Fig. 8. Algorithm of buffer insertion.

technology mapping algorithm [14], from sink to source. For each insertion point, a set of solutions is calculated. Besides the buffers and inverters in the library, the *wire* (no buffer) is also considered as a candidate for mapping.

Figure 7 illustrates an example of repeater insertion. The dotted chain represents the set of potential points for insertion. At each point, a set of solutions is stored. The chain at the bottom shows a possible solution, in which some of the locations have been simply substituted by wires.

When merging the solutions of the left and right sub-trees, chains with only one buffer at the nearest location of the sink are typically selected when the other sub-tree is critical.
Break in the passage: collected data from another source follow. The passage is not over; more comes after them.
Lemma swp_mono {S E A} (m : st S E A) (Q Q' : A -> S -> Prop) (R R' : S -> Prop) s :
  swp m Q R s -> (forall a s', Q a s' -> Q' a s') -> (forall s', R s' -> R' s') -> swp m Q' R' s.
Proof. unfold swp. destruct (m s) as [s' []]; auto. Qed.

(** A loop with an invariant over the elements already handled. *)
Lemma swp_for_split {S E A} (I : list A -> S -> Prop) (R : S -> Prop) (f : A -> st S E unit) l : forall p s,
  (forall q1 a q2 s, l = q1 ++ a :: q2 -> I (p ++ q1) s -> swp (f a) (fun _ => I (p ++ q1 ++ [a])) R s) ->
  I p s -> swp (sfor f l) (fun _ => I (p ++ l)) R s.
Proof.
  induction l as [|a l IH]; simpl; intros p s Hstep Hs; [by rewrite app_nil_r|].
  apply swp_bind. eapply swp_mono; [apply (Hstep [] a l); [done|by rewrite app_nil_r]| |done].
  simpl. intros _ s' Hs'. replace (p ++ a :: l) with ((p ++ [a]) ++ l) by by rewrite <- app_assoc.
  apply IH; [|done]. intros q1 a' q2 s'' -> Hs''. rewrite <- app_assoc in *. apply (Hstep (a :: q1) a' q2); done.
Qed.

Lemma swp_for {S E A} (I : list A -> S -> Prop) (R : S -> Prop) (f : A -> st S E unit) l p s :
  (forall p a s, a ∈ l -> I p s -> swp (f a) (fun _ => I (p ++ [a])) R s) ->
  I p s -> swp (sfor f l) (fun _ => I (p ++ l)) R s.
Proof.
  intros Hstep. apply swp_for_split. intros q1 a q2 s' -> Hs'. rewrite app_assoc. apply Hstep; [|done].
  apply elem_of_app. right. left.
Qed.

(** The index of an element in an enumerated list. *)
Lemma imap_pair_index {A} (l : list A) p i x q : imap pair l = p ++ (i, x) :: q -> i = length p.
Proof.
  intros E. assert (imap pair l !! length p = Some (i, x)) as Hi by (rewrite E; by apply list_lookup_middle).
  rewrite list_lookup_imap in Hi. destruct (l !! length p); simpl in Hi; congruence.
Qed.

(** The result of running a method, read off its postcondition. *)
Lemma swp_run {S E A} (m : st S E A) Q R s s' r :
  swp m Q R s -> m s = (s', r) -> match r with Ok a => Q a s' | _ => R s' end.
Proof. unfold swp. intros H E0. by rewrite E0 in H. Qed.

(** A method that returned ran all its statements. *)
Lemma sbind_Ok {S E A B} (m : st S E A) (k : A -> st S E B) s s' b :
  sbind m k s = (s', Ok b) -> exists a s1, m s = (s1, Ok a) /\ k a s1 = (s', Ok b).
Proof. unfold sbind. destruct (m s) as [s1 [a| |]]; [|done..]. eauto. Qed.

Ltac swp_step :=
  cbv beta zeta;
  match goal with
  | |- swp (sbind _ _) _ _ _ => apply swp_bind
  | |- swp (sret _) _ _ _ => apply swp_ret
  | |- swp (slift _) _ _ _ => apply swp_lift
  | |- swp (serr _) _ _ _ => apply swp_err
  | |- swp (sget _) _ _ _ => apply swp_get
  | |- swp (smod _) _ _ _ => apply swp_mod
  | |- swp (if _ then _ else _) _ _ _ => apply swp_if
  end.

Lemma padd_Ok {E} max a b c : @padd E max a b = Ok c -> c = a + b /\ a + b <= max.
Proof. unfold padd, checked_add. destruct (Z.leb_spec (a + b) max); simpl; [|done]. by intros [= <-]. Qed.

Lemma padd_Err {E} max a b (e : E) : padd max a b <> Err e.
Proof. unfold padd, checked_add. by destruct (a + b <=? max). Qed.

(** [soc m Q R s]: if [m] run from [s] returns, then a result satisfies [Q] and an error
    satisfies [R]; nothing is said of a panic. *)
Definition soc {S E A} (m : st S E A) (Q : A -> S -> Prop) (R : E -> S -> Prop) (s : S) : Prop :=
  match m s with (s', Ok a) => Q a s' | (s', Err e) => R e s' | (_, Panic) => True end.

Section soc.
Context {S E : Type}.

Lemma soc_bind {A X} (m : st S E A) (k : A -> st S E X) Q R s :
  soc m (fun a => soc (k a) Q R) R s -> soc (sbind m k) Q R s.
Proof. unfold soc, sbind. by destruct (m s) as [s' [a|e|]]. Qed.

Lemma soc_ret {A} (a : A) Q R s : (Q a s : Prop) -> soc (sret a : st S E A) Q R s.
Proof. done. Qed.

Lemma soc_lift {A} (m : res E A) Q R s :
  (forall a, m = Ok a -> Q a s) -> (forall e, m = Err e -> R e s) -> soc (slift m : st S E A) Q R s.
Proof. unfold soc, slift. destruct m; auto. Qed.

Lemma soc_err {A} (e : E) Q R s : R e s -> soc (serr e : st S E A) Q R s.
Proof. done. Qed.

Lemma soc_get {A} (f : S -> A) Q (R : E -> S -> Prop) s : (Q (f s) s : Prop) -> soc (sget f) Q R s.
Proof. done. Qed.

Lemma soc_mod (f : S -> S) Q (R : E -> S -> Prop) s : (Q tt (f s) : Prop) -> soc (smod f) Q R s.
Proof. done. Qed.

Lemma soc_if {A} (b : bool) (m n : st S E A) Q R s :
  (b = true -> soc m Q R s) -> (b = false -> soc n Q R s) -> soc (if b then m else n) Q R s.
Proof. destruct b; auto. Qed.

Lemma soc_mono {A} (m : st S E A) (Q Q' : A -> S -> Prop) (R R' : E -> S -> Prop) s :
  soc m Q R s -> (forall a s, Q a s -> Q' a s) -> (forall e s, R e s -> R' e s) -> soc m Q' R' s.
Proof. unfold soc. destruct (m s) as [s' [a|e|]]; auto. Qed.

End soc.

Ltac soc_step :=
  cbv beta zeta;
  match goal with
  | |- soc (sbind _ _) _ _ _ => apply soc_bind
  | |- soc (sret _) _ _ _ => apply soc_ret
  | |- soc (slift _) _ _ _ => apply soc_lift
  | |- soc (serr _) _ _ _ => apply soc_err
  | |- soc (sget _) _ _ _ => apply soc_get
  | |- soc (smod _) _ _ _ => apply soc_mod
  | |- soc (if _ then _ else _) _ _ _ => apply soc_if
  end.

(** [runs m Q R s]: [m] run from [s] does not panic; a result satisfies [Q] and an error
    satisfies [R]. *)
Definition runs {S E A} (m : st S E A) (Q : A -> S -> Prop) (R : E -> S -> Prop) (s : S) : Prop :=
  match m s with (s', Ok a) => Q a s' | (s', Err e) => R e s' | (_, Panic) => False end.

Section runs.
Context {S E : Type}.

Lemma runs_bind {A X} (m : st S E A) (k : A -> st S E X) Q R s :
  runs m (fun a => runs (k a) Q R) R s -> runs (sbind m k) Q R s.
Proof. unfold runs, sbind. by destruct (m s) as [s' [a|e|]]. Qed.

Lemma runs_ret {A} (a : A) Q R s : (Q a s : Prop) -> runs (sret a : st S E A) Q R s.
Proof. done. Qed.

Lemma runs_lift {A} (m : res E A) Q R s : safe m ->
  (forall a, m = Ok a -> Q a s) -> (forall e, m = Err e -> R e s) -> runs (slift m : st S E A) Q R s.
Proof. unfold runs, slift. destruct m as [a|e|]; auto. Qed.

Lemma runs_err {A} (e : E) Q R s : R e s -> runs (serr e : st S E A) Q R s.
Proof. done. Qed.

Lemma runs_get {A} (f : S -> A) Q (R : E -> S -> Prop) s : (Q (f s) s : Prop) -> runs (sget f) Q R s.
Proof. done. Qed.

Lemma runs_mod (f : S -> S) Q (R : E -> S -> Prop) s : (Q tt (f s) : Prop) -> runs (smod f) Q R s.
Proof. done. Qed.

Lemma runs_if {A} (b : bool) (m n : st S E A) Q R s :
  (b = true -> runs m Q R s) -> (b = false -> runs n Q R s) -> runs (if b then m else n) Q R s.
Proof. destruct b; auto. Qed.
This phenomenon is just an algorithmic approach equivalent to the *critical sink isolation* technique proposed in [12].

# Implementation notes:

- Two sets of solutions are maintained for each chain, one for each polarity. These sets of solutions are propagated towards the root of the tree to deliver the best solution for each possible polarity.
- The exploration of both polarities enables the possibility to handle sinks with negative polarity and to apply source polarity inversion. For example, a NAND gate can be substituted by an AND gate (or vice versa) if the complemented polarity of the buffered tree is more convenient.
- To avoid an explosion of solutions, a subset of points is only preserved. The pruning heuristic is explained in Sect. V-D.

# C. Exploration with dynamic programming

The main algorithm is described in Fig. 8. Initially, the order of the fanouts is calculated. The rest of the algorithm calculates the solutions for all possible ordered sub-trees, starting from the smallest trees (f = 2) and ending with the complete trees (f = n).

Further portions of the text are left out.